| Data records |
= Beginning of Section =

Lemma string_leb_trans (a b c : string) :
  String.leb a b = true -> String.leb b c = true -> String.leb a c = true.
Proof.
  unfold String.leb. revert b c.
  induction a as [|x a IH]; intros b c Hab Hbc.
  - now destruct c.
  - destruct b as [|y b]; [discriminate |].
    destruct c as [|z c]; [discriminate |].
    simpl in *.
    destruct (Ascii.compare x y) eqn:Hxy.
    + apply Ascii.compare_eq_iff in Hxy. subst y.
      destruct (Ascii.compare x z) eqn:Hxz; try reflexivity; try discriminate.
      now apply (IH b c).
    + destruct (Ascii.compare y z) eqn:Hyz.
      * apply Ascii.compare_eq_iff in Hyz. subst z. now rewrite Hxy.
      * unfold Ascii.compare in *.
        rewrite N.compare_lt_iff in Hxy, Hyz.
        assert (Hxz : (N_of_ascii x < N_of_ascii z)%N) by lia.
        apply N.compare_lt_iff in Hxz. now rewrite Hxz.
      * discriminate.
    + discriminate.
Qed.

Lemma insert_sorted_ascending (x : string) (l : list string) :
  ascending l -> ascending (insert_sorted x l).
Proof.
  unfold ascending. induction 1 as [|y l Hl IH Hy]; simpl.
  - repeat constructor.
  - destruct (String.leb x y) eqn:E.
    + constructor; [now constructor |].
      constructor; [assumption |].
      rewrite Forall_forall in *. intros z Hz.
      apply (string_leb_trans x y z E). now apply Hy.
    + constructor; [assumption |].
      apply Forall_forall. intros z Hz. apply insert_sorted_In in Hz.
      destruct Hz as [-> | Hz].
      * destruct (String.leb_total x y) as [H | H]; congruence.
      * rewrite Forall_forall in Hy. now apply Hy.
Qed.

Lemma sorted_ascending (l : list string) : ascending (sorted l).
Proof.
  induction l as [|x l IH]; simpl; [constructor |].
  now apply insert_sorted_ascending.
Qed.

Lemma insert_sorted_NoDup (x : string) (l : list string) :
  ~ In x l -> NoDup l -> NoDup (insert_sorted x l).
Proof.
  intros Hx Hl. induction Hl as [|y l Hy Hl IH]; simpl.
  - repeat constructor. intros [].
  - destruct (String.leb x y).
    + constructor; [assumption | now constructor].
    + constructor.
      * rewrite insert_sorted_In. intros [-> | H]; [apply Hx; now left | contradiction].
      * apply IH. intros H. apply Hx. now right.
Qed.

Lemma sorted_NoDup (l : list string) : NoDup l -> NoDup (sorted l).
Proof.
  induction 1 as [|x l Hx Hl IH]; simpl; [constructor |].
  apply insert_sorted_NoDup; [| assumption]. now rewrite sorted_In.
Qed.

Lemma filter_ascending (f : string -> bool) (l : list string) :
  ascending l -> ascending (filter f l).
Proof.
  unfold ascending. induction 1 as [|y l Hl IH Hy]; simpl; [constructor |].
  destruct (f y); [| assumption].
  constructor; [assumption |].
  rewrite Forall_forall in *. intros z Hz. apply filter_In in Hz.
  now apply Hy.
Qed.

(** The shape of a pivot table with its columns reordered. *)
Lemma reordered_pivot_shape (cells : PivotInput) (block_order : list string) :
  NoDup block_order ->
  let t := reorder_columns (pivot_table cells) block_order in
  rectangular t /\ ascending (index t) /\ NoDup (index t) /\
  NoDup (columns t) /\
  incl (columns t) block_order.
Proof.
  intros Hnd t. unfold t, reorder_columns, select_columns, rectangular.
  cbn [index columns values].
  repeat split.
  - unfold pivot_table. cbn [index values]. now rewrite !length_map.
  - apply Forall_forall. intros row Hrow. apply in_map_iff in Hrow.
    destruct Hrow as [row0 [<- _]]. now rewrite length_map.
  - unfold pivot_table. cbn [index]. apply filter_ascending, sorted_ascending.
  - unfold pivot_table. cbn [index].
    apply NoDup_filter, sorted_NoDup, unique_NoDup.
  - now apply NoDup_filter.
  - intros c Hc. now apply filter_In in Hc.
Qed.
(** * dtu_mlops, PyTorch exercise notebooks: checkpoints, autograd, training loop

    A shallow embedding of the code cells of
    [6_Saving_and_Loading_Models.ipynb] and [3_Training_Neural_Networks.ipynb].

    The notebooks are glue code over an external framework.  The code of the
    cells is written as programs over the framework calls they make ([op]);
    the framework itself is a handler of these calls.  Statements about the
    cells' own control flow are proved for every handler; statements that
    depend on what the framework does are proved for the handler [torch]
    below, which follows the behaviour visible in the notebooks' recorded
    outputs.  What the framework decides and the notebooks do not show is
    left open: theorems about the file system are stated for every framework
    whose calls write where their arguments say. *)

From Stdlib Require Import ZArith QArith Qround Qabs Qfield Ascii.
From Stdlib Require Import Floats.SpecFloat.
From stdpp Require Import gmap strings list pretty.

#[local] Set Warnings "-register-all,-clear-no-such-hyp".
#[local] Open Scope nat_scope.
#[local] Open Scope string_scope.
#[local] Open Scope list_scope.

(** ** Single precision numbers *)

(** The entries of the notebooks' tensors are float32 numbers: a finite
    number, an infinity or NaN.  A finite number is given by its value;
    [-0.0] and [0.0], which compare equal, are one value. *)
Inductive float32 :=
| Finite (q : Q)
| Infinity (negative : bool)
| NaN.

Module Float32.

(** The nearest integer, the even one of two that are equally near. *)
Definition nearest_even (q : Q) : Z :=
  let f := Qfloor q in
  match Qcompare (q - inject_Z f) (1 # 2) with
  | Lt => f
  | Gt => (f + 1)%Z
  | Eq => if Z.even f then f else (f + 1)%Z
  end.

(** The binary exponent of a positive number: [2 ^ ilog2 q <= q]
    and [q < 2 ^ (ilog2 q + 1)]. *)
Definition ilog2 (q : Q) : Z :=
  let e := (Z.log2 (Qnum q) - Z.log2 (Zpos (Qden q)))%Z in
  if Qle_bool (2 ^ e) q then e else (e - 1)%Z.
Lemma remove_and_get_ok b pos v : wf b -> in_bounds b pos = true ->
  cell b pos.1 pos.2 = Some v ->
  remove_and_get pos b = (Ok v, removed_board b pos).
Proof.
  destruct pos as [r c]. intros Hwf Hin Hv.
  assert (Hp : present b (r, c) = true) by (apply present_true; congruence).
  unfold remove_and_get, bindM at 1. rewrite is_available_ok by exact Hwf.
  rewrite Hin, Hp. cbn [negb andb]. cbn [fst snd] in Hv.
  unfold bindM. rewrite get_cell_ok by assumption. rewrite Hv.
  rewrite set_cell_ok by assumption. reflexivity.
Qed.

Lemma remove_and_get_fail b pos : wf b -> ~ available b pos ->
  remove_and_get pos b = (Exc ValueError, b).
Proof.
  intros Hwf Hna. unfold remove_and_get, bindM at 1. rewrite is_available_ok by exact Hwf.
  destruct (in_bounds b pos && present b pos) eqn:E.
  - exfalso. apply Hna, available_bool, E.
  - reflexivity.
Qed.
(** * inspektio: cookie adapter, storage service and cookie dashboard

    A shallow embedding of the TypeScript sources

      - [src/adapters/cookies.ts]          (module [CookieAdapter])
      - [src/services/storage.service.ts]  (module [StorageService])
      - the cookie dashboard script        (module [Dashboard])

    together with the ECMAScript and browser built-ins they call
    (module [Js] and module [Json]).  Promises are modelled by their
    outcome, asynchronous code by explicit state passing over the
    browser state it talks to. *)

From Stdlib Require Import List String Ascii Bool Arith ZArith NArith QArith.
From Stdlib Require Import Lia Permutation Sorted DecimalString.
Import ListNotations.

Set Implicit Arguments.
Set Warnings "-register-all".
Unset Strict Implicit.
Local Open Scope list_scope.

(* ================================================================= *)
(** ** ECMAScript values used by the sources *)

Module Js.

(** A JavaScript string is a sequence of UTF-16 code units. *)
Definition code_unit := N.
Definition jsstring := list code_unit.

(** String literals of the sources are ASCII. *)
Definition lit (s : string) : jsstring :=
  map N_of_ascii (list_ascii_of_string s).

(** The double quote, for literals that contain one. *)
Definition dquote : code_unit := 34%N.

(** A literal in which every apostrophe stands for a double quote. *)
Definition qlit (s : string) : jsstring :=
  map (fun c => if N.eqb c 39 then dquote else c) (lit s).

Fixpoint str_eqb (a b : jsstring) : bool :=
  match a, b with
  | [], [] => true
  | x :: a', y :: b' => N.eqb x y && str_eqb a' b'
  | _, _ => false
  end.
(** * Sample warning system

    A shallow embedding of [sample_warning_system.py]: the configuration
    store ([load_config], [save_config], the add / delete / clear / import /
    export handlers of [config_editor] and [process_tables]), the table
    extractor ([extract_tables_from_word]), the date-warning evaluator
    ([process_date_warnings]) and the multi-folder pipeline of
    [process_tables].

    Conventions of the embedding.
    - Python integers are [Z]; counters and positions are [nat].
    - A pandas timestamp is a [Z], the number of nanoseconds since the epoch;
      [NaT] and [NaN] are the one null cell [CNull].
    - A [DataFrame] has an ordered list of column labels and a list of rows,
      each with its index label; a row is a finite map from column label to
      cell, a label missing from the map reading as [NaN].
    - A Python exception is [Raised msg], [msg] standing for [str(e)].
    - Library calls whose behaviour is not in the repository (pandas' date
      parser, frame constructor and Excel writer, [str.strip], [strftime],
      [json]) are the fields of the classes [Libraries] and [JsonCodec]; the
      file system, the documents and the wall clock are the fields of
      [world].
    - The evaluator is modelled on the inputs the add forms and ordinary
      documents give it: the column labels of a frame are distinct, dates
      carry no time zone and are parsed one cell at a time, and the
      arithmetic on days is exact. On such inputs the only exceptions are
      those of the frame constructor, of the date parser in its default
      mode and of the Excel writer. Outside these inputs the evaluation
      of a folder may raise at other places (a time zone in a start date,
      a repeated column label); what is proved of the frame that is kept,
      of the status lists and of the counts does not depend on where an
      exception of the evaluation comes from.
    - The Streamlit widgets are not modelled; [st.error] calls are kept as a
      list of messages, the handlers of the buttons and forms are functions
      on the session state. *)

From Stdlib Require Import ZArith Lia Ascii String.
From stdpp Require Import base option list gmap strings.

= End of Section =

| What you are asked to do |
Look through the data above and return exactly the lines from the one that contains "Lemma sorted_NoDup (l" to the one that contains "A shallow embedding of the code cells of", inclusive, with nothing else.

| Finished task |
Lemma sorted_NoDup (l : list string) : NoDup l -> NoDup (sorted l).
Proof.
  induction 1 as [|x l Hx Hl IH]; simpl; [constructor |].
  apply insert_sorted_NoDup; [| assumption]. now rewrite sorted_In.
Qed.

Lemma filter_ascending (f : string -> bool) (l : list string) :
  ascending l -> ascending (filter f l).
Proof.
  unfold ascending. induction 1 as [|y l Hl IH Hy]; simpl; [constructor |].
  destruct (f y); [| assumption].
  constructor; [assumption |].
  rewrite Forall_forall in *. intros z Hz. apply filter_In in Hz.
  now apply Hy.
Qed.

(** The shape of a pivot table with its columns reordered. *)
Lemma reordered_pivot_shape (cells : PivotInput) (block_order : list string) :
  NoDup block_order ->
  let t := reorder_columns (pivot_table cells) block_order in
  rectangular t /\ ascending (index t) /\ NoDup (index t) /\
  NoDup (columns t) /\
  incl (columns t) block_order.
Proof.
  intros Hnd t. unfold t, reorder_columns, select_columns, rectangular.
  cbn [index columns values].
  repeat split.
  - unfold pivot_table. cbn [index values]. now rewrite !length_map.
  - apply Forall_forall. intros row Hrow. apply in_map_iff in Hrow.
    destruct Hrow as [row0 [<- _]]. now rewrite length_map.
  - unfold pivot_table. cbn [index]. apply filter_ascending, sorted_ascending.
  - unfold pivot_table. cbn [index].
    apply NoDup_filter, sorted_NoDup, unique_NoDup.
  - now apply NoDup_filter.
  - intros c Hc. now apply filter_In in Hc.
Qed.
(** * dtu_mlops, PyTorch exercise notebooks: checkpoints, autograd, training loop

    A shallow embedding of the code cells of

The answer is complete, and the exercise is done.